The above video by YouTuber Abacaba shows a line graph of the top 10 chess players over time and what countries they’re from. This data was culled from three different sources of chess records-keeping. Some of the stats, especially with regard to the top player at any given time, are pretty staggering.
American Paul Morphy entered the scene in 1849 at the age of 12, started as the #2 ranked player, and then became #1 in the world, a title he held for over 17 years (!) before being unseeded by Austrian Ignatz Kolisch in 1867. A few months later, he become #1 again for over a year before retiring entirely at the age of 32. And he wasn’t just the best; Morphy was staggeringly the best, winning hundreds more matches than his closes rival for awhile. That’s pretty impressive, except for when you see German Emanuel Lasker was #1 for over 21 years. I mean, try harder, Morphy.

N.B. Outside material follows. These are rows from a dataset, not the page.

(* ===== verification/BenchProps.v ===== *)
(** The throughput benchmark as a program: for up to 2^40 operations, whatever the
    distributions draw, it runs, and its two phases report on the same work. *)

From stdpp Require Import base list gmap strings.
From Stdlib Require Import ZArith Lia.
From S2P Require Import Prelude Machine StdMap Types OrderBook MatchingEngine EngineSpec Exchange Determinism.
From S2P Require Import Wire Numbers Protocol Format LatencyHistogram Random Benchmark Reports.

Open Scope Z_scope.
Open Scope list_scope.

Lemma read_integer_nonneg l neg v : read_integer l = Some (neg, v) → 0 ≤ v.
Proof.
  assert (∀ l v n, 0 ≤ v → 0 ≤ (read_digits 10 v n l).1.1) as Hd.
  { clear. induction l as [|c l IH]; intros v n Hv; [done|]. cbn [read_digits].
    destruct (digit 10 c) as [d|] eqn:E; [|done]. apply IH. unfold digit in E.
    destruct (_ <? 10) in E; [|done]. injection E as <-.
    destruct (_ && _) eqn:E1; [bool_lia|]. destruct (_ && _) eqn:E2 in |- *; [bool_lia|].
    destruct (_ && _) eqn:E3 in |- *; bool_lia. }
  unfold read_integer. destruct (read_sign _) as [s l']. specialize (Hd l' 0 0%nat).
  destruct (read_digits 10 0 0 l') as [[v' n] r]. destruct (n =? 0)%nat; [done|].
  intros [= _ <-]. by apply Hd.
Qed.

Lemma bench_n_ops_nonneg argv : 0 ≤ bench_n_ops argv.
Proof.
  destruct argv as [|a [|arg argv]]; try done. simpl. unfold strtoull.
  destruct (read_integer arg) as [[[] v]|] eqn:E; [..|done]; destruct (v <? 2 ^ 64); try lia.
  - apply u64_range.
  - pose proof (read_integer_nonneg _ _ _ E). lia.
Qed.

(** C39: bench_throughput, with any arguments that ask for fewer than 2^40 operations and any
    distributions that keep to their ranges: the program is undefined nowhere and ends
    normally, unless it is to write a CSV file that cannot be opened.  It prints its
    header, the results of a run without instrumentation and those of a run with it, and
    both runs executed the operations asked for, with the same orders, cancels, trades,
    volume and notional, whatever the clocks said; if no operation took longer than 60 s
    the histogram that is reported, and written to the file, has a sample for each
    operation. *)
Theorem throughput_benchmark `{HdrLaws} `{DistributionLaws} argv clocks clocks' lats t1 t2 opened h0 :
  hdr_init 1 60000000000 3 = Some h0 → bench_n_ops argv < 2 ^ 40 →
  (bench_csv argv = [] ∨ opened = true) →
  ∃ tp lat h tail csv,
    bench_main argv clocks clocks' lats t1 t2 opened =
      Some (bench_header (bench_n_ops argv) ++ bench_phase1 tp ++ bench_phase2 lat h ++ tail, csv) ∧
    ops_executed tp = bench_n_ops argv ∧ ops_executed lat = bench_n_ops argv ∧
    elapsed_sec tp = t1 ∧ elapsed_sec lat = t2 ∧
    untimed_stats (run_stats tp) = untimed_stats (run_stats lat) ∧
    ((∀ i, 0 ≤ lats i ≤ 60000000000) → hdr_total_count h = bench_n_ops argv) ∧
    csv = (if decide (bench_csv argv = []) then None else Some (hdr_percentiles_print h 5 (dofZ 1))).
Proof.
  intros Hinit Hn Hopen. pose proof (bench_n_ops_nonneg argv) as Hpos. unfold bench_main. cbv zeta.
  set (n := Z.to_nat (bench_n_ops argv)).
  pose proof (build_workload_length n 12345) as Hlen. pose proof (build_offsets_length n 6789) as Hoff.
  destruct (phases_agree clocks clocks' lats t1 t2 (build_workload n 12345) (build_offsets n 6789) h0)
    as (tp & lat & h & Htp & Hlat & Hst & Hex & Hcount);
    [done|apply build_offsets_ok|by rewrite Hlen, Hoff|lia|].
  assert (ops_executed tp = bench_n_ops argv ∧ elapsed_sec tp = t1) as [E1 T1].
  { unfold run_throughput in Htp. apply bind_Some in Htp as ([e q] & _ & [= <-]).
    split; [|done]. simpl. rewrite Hlen, u64_small; lia. }
  assert (elapsed_sec lat = t2) as T2.
  { unfold run_latency in Hlat. apply bind_Some in Hlat as ([[e q] h'] & _ & [= <- <-]). done. }
  rewrite Htp, Hinit. cbn [mbind option_bind]. rewrite Hlat. cbn [mbind option_bind].
  destruct (decide (bench_csv argv = [])) as [Hc|Hc].
  - exists tp, lat, h, [], None. rewrite app_nil_r. split_and!; try done; [congruence|].
    intros Hl. rewrite Hcount by done. congruence.
  - destruct Hopen as [?| ->]; [done|]. eexists tp, lat, h, _, _. rewrite <-!app_assoc.
    split_and!; try done; [congruence|]. intros Hl. rewrite Hcount by done. congruence.
Qed.

Lemma throughput_benchmark_witness :
  ∃ tp lat (h : @hdr_histogram list_hdr) tail csv,
    @bench_main list_hdr simple_distributions [chars "bench_throughput"; chars "25"; chars "out.csv"]
      (λ i n, Z.of_nat (10 * i + n)) (λ i n, Z.of_nat (7 * i + n)) (λ _, 250) dzero dzero true =
      Some (bench_header 25 ++ bench_phase1 tp ++ bench_phase2 lat h ++ tail, csv) ∧
    ops_executed tp = 25 ∧ ops_executed lat = 25 ∧ elapsed_sec tp = dzero ∧ elapsed_sec lat = dzero ∧
    untimed_stats (run_stats tp) = untimed_stats (run_stats lat) ∧
    ((∀ i : nat, 0 ≤ 250 ≤ 60000000000) → hdr_total_count h = 25) ∧
    csv = Some (hdr_percentiles_print h 5 (dofZ 1)).
Proof.
  apply (@throughput_benchmark list_hdr list_hdr_laws simple_distributions simple_distribution_laws
    [chars "bench_throughput"; chars "25"; chars "out.csv"]) with (h0 := mk_list_histogram 60000000000 []);
    [reflexivity|reflexivity|right; reflexivity].
Defined.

Eventually, as we enter the 1960s, we begin to see the rise of Bobby Fischer, who had a huge spike in wins to overtake the top spot in the early ’70s, and then disappeared rapidly due to his paranoid schizophrenia. The Russians took over and Garry Kasparov was eventually the top chess master in the world for over 22 years before retiring in 2006. The current number 1 is 25-year-old Norwegian Magnus Carlsen, who’s been on top for six years. Talk about dynasties with a lot of these people.
The visualization is beautiful in its own way, as you can see certain players’ meteoric rises and falls. Even if you don’t understand chess, you have to be impressed by that kind of longevity.